◆ **ENTRIES PROVIDED**
##########

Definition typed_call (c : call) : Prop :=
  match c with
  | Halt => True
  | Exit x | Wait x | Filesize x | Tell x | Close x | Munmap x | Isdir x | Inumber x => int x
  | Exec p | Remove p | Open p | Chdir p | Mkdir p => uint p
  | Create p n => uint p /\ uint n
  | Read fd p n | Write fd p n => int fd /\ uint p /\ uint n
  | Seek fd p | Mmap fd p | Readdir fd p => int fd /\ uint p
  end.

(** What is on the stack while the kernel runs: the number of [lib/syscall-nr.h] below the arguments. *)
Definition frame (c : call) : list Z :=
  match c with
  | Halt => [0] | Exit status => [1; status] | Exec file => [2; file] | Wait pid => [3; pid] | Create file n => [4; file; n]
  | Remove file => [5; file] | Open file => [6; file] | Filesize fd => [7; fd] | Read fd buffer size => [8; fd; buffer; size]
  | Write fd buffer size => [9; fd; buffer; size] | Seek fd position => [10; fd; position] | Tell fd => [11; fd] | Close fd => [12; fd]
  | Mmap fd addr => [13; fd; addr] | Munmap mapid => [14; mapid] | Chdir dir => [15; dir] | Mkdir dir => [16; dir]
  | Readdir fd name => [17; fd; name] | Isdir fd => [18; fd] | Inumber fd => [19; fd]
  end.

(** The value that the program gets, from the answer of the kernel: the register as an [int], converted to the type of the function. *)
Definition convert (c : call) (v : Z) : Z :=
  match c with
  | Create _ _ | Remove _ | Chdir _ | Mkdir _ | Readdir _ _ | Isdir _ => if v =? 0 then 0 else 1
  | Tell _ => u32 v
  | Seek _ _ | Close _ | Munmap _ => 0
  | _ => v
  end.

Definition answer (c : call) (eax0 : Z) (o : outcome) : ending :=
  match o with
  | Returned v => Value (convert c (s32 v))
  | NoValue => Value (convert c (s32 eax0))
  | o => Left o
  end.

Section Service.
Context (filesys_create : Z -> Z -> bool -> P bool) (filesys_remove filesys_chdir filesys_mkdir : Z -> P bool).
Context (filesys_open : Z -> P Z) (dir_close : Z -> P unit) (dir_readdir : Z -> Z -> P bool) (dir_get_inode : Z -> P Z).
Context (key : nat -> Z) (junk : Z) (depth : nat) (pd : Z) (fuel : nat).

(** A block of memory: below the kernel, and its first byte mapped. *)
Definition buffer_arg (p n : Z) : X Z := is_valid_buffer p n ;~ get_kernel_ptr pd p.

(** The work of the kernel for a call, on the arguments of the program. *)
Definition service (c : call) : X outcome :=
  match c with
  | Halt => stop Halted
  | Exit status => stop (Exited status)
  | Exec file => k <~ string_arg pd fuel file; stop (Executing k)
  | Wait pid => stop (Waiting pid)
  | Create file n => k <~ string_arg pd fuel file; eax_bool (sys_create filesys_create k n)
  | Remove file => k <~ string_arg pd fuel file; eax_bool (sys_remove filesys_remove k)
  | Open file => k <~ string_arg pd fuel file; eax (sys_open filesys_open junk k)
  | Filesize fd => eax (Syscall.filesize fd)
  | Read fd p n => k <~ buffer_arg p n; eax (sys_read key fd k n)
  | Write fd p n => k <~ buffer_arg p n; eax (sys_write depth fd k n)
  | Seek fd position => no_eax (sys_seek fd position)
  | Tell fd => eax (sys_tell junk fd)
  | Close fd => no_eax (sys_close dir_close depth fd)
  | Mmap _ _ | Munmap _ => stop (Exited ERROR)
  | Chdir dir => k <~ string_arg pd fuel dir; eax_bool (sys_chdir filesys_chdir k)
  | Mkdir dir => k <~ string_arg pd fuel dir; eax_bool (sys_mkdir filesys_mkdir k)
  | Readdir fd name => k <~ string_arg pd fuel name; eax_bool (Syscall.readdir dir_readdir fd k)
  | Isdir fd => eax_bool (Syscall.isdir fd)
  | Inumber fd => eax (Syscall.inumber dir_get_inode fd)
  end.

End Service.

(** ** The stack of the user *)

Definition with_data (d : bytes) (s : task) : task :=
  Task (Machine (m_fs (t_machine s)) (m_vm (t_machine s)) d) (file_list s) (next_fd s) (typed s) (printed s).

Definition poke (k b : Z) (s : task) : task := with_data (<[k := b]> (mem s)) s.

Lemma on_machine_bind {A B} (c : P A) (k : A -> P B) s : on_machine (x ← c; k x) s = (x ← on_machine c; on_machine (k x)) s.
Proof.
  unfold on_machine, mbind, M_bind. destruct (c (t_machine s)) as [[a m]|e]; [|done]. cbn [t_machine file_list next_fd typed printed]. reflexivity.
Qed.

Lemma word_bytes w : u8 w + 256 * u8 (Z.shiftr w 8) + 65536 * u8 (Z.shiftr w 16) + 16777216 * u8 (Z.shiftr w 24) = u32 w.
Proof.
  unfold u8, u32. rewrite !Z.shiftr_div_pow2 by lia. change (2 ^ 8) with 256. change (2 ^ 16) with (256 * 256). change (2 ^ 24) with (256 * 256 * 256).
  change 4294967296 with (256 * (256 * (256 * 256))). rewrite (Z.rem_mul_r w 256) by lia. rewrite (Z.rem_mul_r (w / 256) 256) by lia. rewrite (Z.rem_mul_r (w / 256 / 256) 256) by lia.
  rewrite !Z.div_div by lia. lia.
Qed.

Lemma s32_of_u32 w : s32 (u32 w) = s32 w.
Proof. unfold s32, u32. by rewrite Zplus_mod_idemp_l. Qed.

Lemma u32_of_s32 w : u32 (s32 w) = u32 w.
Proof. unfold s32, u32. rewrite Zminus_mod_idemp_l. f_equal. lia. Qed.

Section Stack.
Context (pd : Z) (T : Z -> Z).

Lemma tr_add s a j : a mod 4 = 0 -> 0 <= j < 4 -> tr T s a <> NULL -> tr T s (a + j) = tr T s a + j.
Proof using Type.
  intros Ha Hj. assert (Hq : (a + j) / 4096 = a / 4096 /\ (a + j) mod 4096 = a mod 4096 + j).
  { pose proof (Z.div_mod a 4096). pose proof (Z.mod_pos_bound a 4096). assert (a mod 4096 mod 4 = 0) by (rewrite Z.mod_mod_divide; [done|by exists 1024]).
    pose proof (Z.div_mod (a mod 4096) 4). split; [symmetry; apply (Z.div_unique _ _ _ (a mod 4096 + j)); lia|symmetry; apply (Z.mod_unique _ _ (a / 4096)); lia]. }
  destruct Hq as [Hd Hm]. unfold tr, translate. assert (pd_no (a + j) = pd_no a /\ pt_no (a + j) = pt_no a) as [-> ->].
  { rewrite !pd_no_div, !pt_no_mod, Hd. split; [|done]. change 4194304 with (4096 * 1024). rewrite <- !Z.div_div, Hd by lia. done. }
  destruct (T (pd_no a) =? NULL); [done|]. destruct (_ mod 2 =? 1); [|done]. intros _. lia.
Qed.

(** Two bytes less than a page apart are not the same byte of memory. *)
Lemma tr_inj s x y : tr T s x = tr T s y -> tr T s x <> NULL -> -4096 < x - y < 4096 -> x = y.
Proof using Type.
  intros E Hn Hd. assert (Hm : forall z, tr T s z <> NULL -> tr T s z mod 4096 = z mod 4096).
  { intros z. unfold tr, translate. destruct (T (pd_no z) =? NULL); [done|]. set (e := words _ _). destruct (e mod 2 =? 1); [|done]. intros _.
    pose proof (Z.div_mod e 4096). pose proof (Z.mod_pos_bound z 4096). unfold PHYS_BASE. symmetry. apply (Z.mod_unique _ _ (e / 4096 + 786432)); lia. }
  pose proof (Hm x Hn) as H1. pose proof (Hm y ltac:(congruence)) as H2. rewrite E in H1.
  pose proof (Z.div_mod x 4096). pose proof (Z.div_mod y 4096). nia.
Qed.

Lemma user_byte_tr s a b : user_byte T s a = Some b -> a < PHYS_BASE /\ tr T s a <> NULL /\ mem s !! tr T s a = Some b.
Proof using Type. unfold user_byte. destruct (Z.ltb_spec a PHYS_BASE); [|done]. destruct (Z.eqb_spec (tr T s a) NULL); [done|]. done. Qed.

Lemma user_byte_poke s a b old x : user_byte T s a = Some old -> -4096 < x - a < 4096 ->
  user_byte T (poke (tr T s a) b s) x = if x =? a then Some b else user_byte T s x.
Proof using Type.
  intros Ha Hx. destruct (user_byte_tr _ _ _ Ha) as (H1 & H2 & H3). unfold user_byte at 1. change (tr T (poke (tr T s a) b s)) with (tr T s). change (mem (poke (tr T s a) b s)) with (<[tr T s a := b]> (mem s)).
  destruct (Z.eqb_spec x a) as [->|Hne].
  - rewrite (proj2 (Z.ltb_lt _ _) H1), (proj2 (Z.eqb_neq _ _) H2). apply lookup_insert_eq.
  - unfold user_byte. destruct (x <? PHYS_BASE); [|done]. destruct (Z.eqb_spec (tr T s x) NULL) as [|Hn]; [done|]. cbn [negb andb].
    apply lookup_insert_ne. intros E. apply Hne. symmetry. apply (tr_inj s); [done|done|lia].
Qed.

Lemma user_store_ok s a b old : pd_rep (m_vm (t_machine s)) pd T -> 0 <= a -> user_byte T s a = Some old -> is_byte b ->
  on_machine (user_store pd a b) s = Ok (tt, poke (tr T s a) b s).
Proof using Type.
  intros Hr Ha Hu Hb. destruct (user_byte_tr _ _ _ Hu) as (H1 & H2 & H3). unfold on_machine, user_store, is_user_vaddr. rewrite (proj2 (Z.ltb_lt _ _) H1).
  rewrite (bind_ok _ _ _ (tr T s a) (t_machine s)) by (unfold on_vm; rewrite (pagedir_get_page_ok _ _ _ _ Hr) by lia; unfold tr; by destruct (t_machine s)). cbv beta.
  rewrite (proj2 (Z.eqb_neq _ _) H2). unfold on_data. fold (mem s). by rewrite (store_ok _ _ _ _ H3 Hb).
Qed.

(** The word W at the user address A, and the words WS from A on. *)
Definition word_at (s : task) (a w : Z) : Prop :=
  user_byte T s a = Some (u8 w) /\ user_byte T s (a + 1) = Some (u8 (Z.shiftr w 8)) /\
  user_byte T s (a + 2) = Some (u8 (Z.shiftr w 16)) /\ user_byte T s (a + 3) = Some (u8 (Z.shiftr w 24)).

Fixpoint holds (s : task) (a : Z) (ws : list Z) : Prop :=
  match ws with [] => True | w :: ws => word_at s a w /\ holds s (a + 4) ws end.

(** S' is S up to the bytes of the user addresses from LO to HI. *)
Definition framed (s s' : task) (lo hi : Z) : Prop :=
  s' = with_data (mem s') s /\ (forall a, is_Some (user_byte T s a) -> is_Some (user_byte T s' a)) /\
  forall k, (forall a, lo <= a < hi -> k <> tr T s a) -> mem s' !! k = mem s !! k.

##########

◆ **ACTIVITY**
Lines from the one holding "user_byte T s a = Some (u8" through the last line of the material are to be repeated exactly; no other lines belong in the answer.

◆ **WRITTEN ANSWER**
  user_byte T s a = Some (u8 w) /\ user_byte T s (a + 1) = Some (u8 (Z.shiftr w 8)) /\
  user_byte T s (a + 2) = Some (u8 (Z.shiftr w 16)) /\ user_byte T s (a + 3) = Some (u8 (Z.shiftr w 24)).

Fixpoint holds (s : task) (a : Z) (ws : list Z) : Prop :=
  match ws with [] => True | w :: ws => word_at s a w /\ holds s (a + 4) ws end.

(** S' is S up to the bytes of the user addresses from LO to HI. *)
Definition framed (s s' : task) (lo hi : Z) : Prop :=
  s' = with_data (mem s') s /\ (forall a, is_Some (user_byte T s a) -> is_Some (user_byte T s' a)) /\
  forall k, (forall a, lo <= a < hi -> k <> tr T s a) -> mem s' !! k = mem s !! k.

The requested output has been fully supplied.